The cyclin-dependent kinase inhibitor p27Kip1 is localized to the cytosol in Swiss/3T3 cells

Abstract

P27^Kip1 plays an important role in cell cycle progression by negatively regulating the activity of cyclin-Cdk complexes. To understand how p27^Kip1 functions, the level and subcellular location of p27^Kip1 in Swiss/3T3 cells following serum stimulation of quiescent cells was examined. Surprisingly, p27^Kip1 was observed exclusively in the cytosol throughout G1 and into early S phase. However, as expected, p27^Kip1 in the cytosolic fraction was greatly reduced following serum stimulation and reached very low levels by late G1. The decline in the level of p27^Kip1 corresponded in time to an increase in the nuclear level of both Cdk2 and cyclin E. In quiescent 3T3 cells Cdk2 was inactive and co-precipitated with p27^Kip1. After serum stimulation, both nuclear and cytosolic Cdk2 was activated and this corresponded to the decline in p27^Kip1. Overexpression of p27^Kip1 allowed accumulation of the inhibitor in the nucleus but inhibited entry of Cdk2 into the nucleus following serum stimulation.
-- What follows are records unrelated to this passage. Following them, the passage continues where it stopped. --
(** ** Mining jobs *)

Lemma createMiningJob_basic (seed random : Buffer) (wallet : Address) (expiresSec : Z) :
  workChain wallet = 0 →
  0 ≤ expiresSec < 2 ^ 32 →
  createMiningJob seed random wallet expiresSec =
    Normal ([x00; xf2] ++ [x4d; x69; x6e; x65] ++ [x00] ++ uint32BE expiresSec
              ++ hash wallet ++ random ++ seed ++ random).
Proof.
  intros Hwc He. unfold createMiningJob. rewrite decide_False by (intros H; by apply H).
  unfold createMiningJobHeader. rewrite createUInt32_in_range by done.
  unfold Buffer_concat. cbn [mbind completion_bind mret completion_ret].
  f_equal. cbn [concat]. rewrite !app_nil_r, <- !app_assoc. reflexivity.
Qed.

Lemma createMiningMessage_basic
    (giver : Address) (seed random : Buffer) (wallet : Address) (expiresSec : Z) :
  workChain wallet = 0 →
  0 ≤ expiresSec < 2 ^ 32 →
  createMiningMessage giver seed random wallet expiresSec =
    Normal
      {| to := giver;
         body :=
           {| info_body :=
                {| payload :=
                     [x4d; x69; x6e; x65] ++ [x00] ++ uint32BE expiresSec
                       ++ hash wallet ++ random ++ seed ++ random |} |} |}.
Proof.
  intros Hwc He. unfold createMiningMessage. rewrite decide_False by (intros H; by apply H).
  rewrite createUInt32_in_range by done.
  unfold Buffer_concat. cbn [mbind completion_bind mret completion_ret concat].
  rewrite !app_nil_r. reflexivity.
Qed.

(** C1. For a wallet in workchain 0 and an expiry that is an unsigned
    32-bit number, the buffer [createMiningJob] returns is the two bytes
    [0x00, 0xF2] followed by the body of the message that
    [createMiningMessage] builds from the same arguments, that body being
    ['Mine'], a zero byte, the expiry as [createUInt32] encodes it, the hash
    of the wallet, random, seed and random again. *)
Theorem createMiningJob_is_prefixed_message_body
    (giver : Address) (seed random : Buffer) (wallet : Address) (expiresSec : Z) :
  workChain wallet = 0 →
  0 ≤ expiresSec < 2 ^ 32 →
  ∃ wire expires,
    createUInt32 expiresSec = Normal expires ∧
    messageBody <$> createMiningMessage giver seed random wallet expiresSec = Normal wire ∧
    createMiningJob seed random wallet expiresSec = Normal ([x00; xf2] ++ wire) ∧
    wire = Buffer_from_string "Mine" ++ [x00] ++ expires
             ++ hash wallet ++ random ++ seed ++ random.
Proof.
  intros Hwc He. eexists _, _. split; [by apply createUInt32_in_range |]. split; [| split].
  - rewrite createMiningMessage_basic by done. reflexivity.
  - rewrite createMiningJob_basic by done. reflexivity.
  - reflexivity.
Qed.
The subcellular localization of p27^Kip1 was also examined in a variety of other mammalian cells. In all the cell lines examined the preponderance of p27^Kip1 was found in the cytosolic fraction. However, a substantial level of nuclear p27^Kip1 was observed for several cell lines. In a primary mixed glial cell culture p27^Kip1 was localized to the nucleus. The results suggest that cytosolic p27^Kip1 has a functional role in regulating cell cycle progression, possibly through inhibiting transport of cyclin E-Cdk 2 complexes into the nucleus.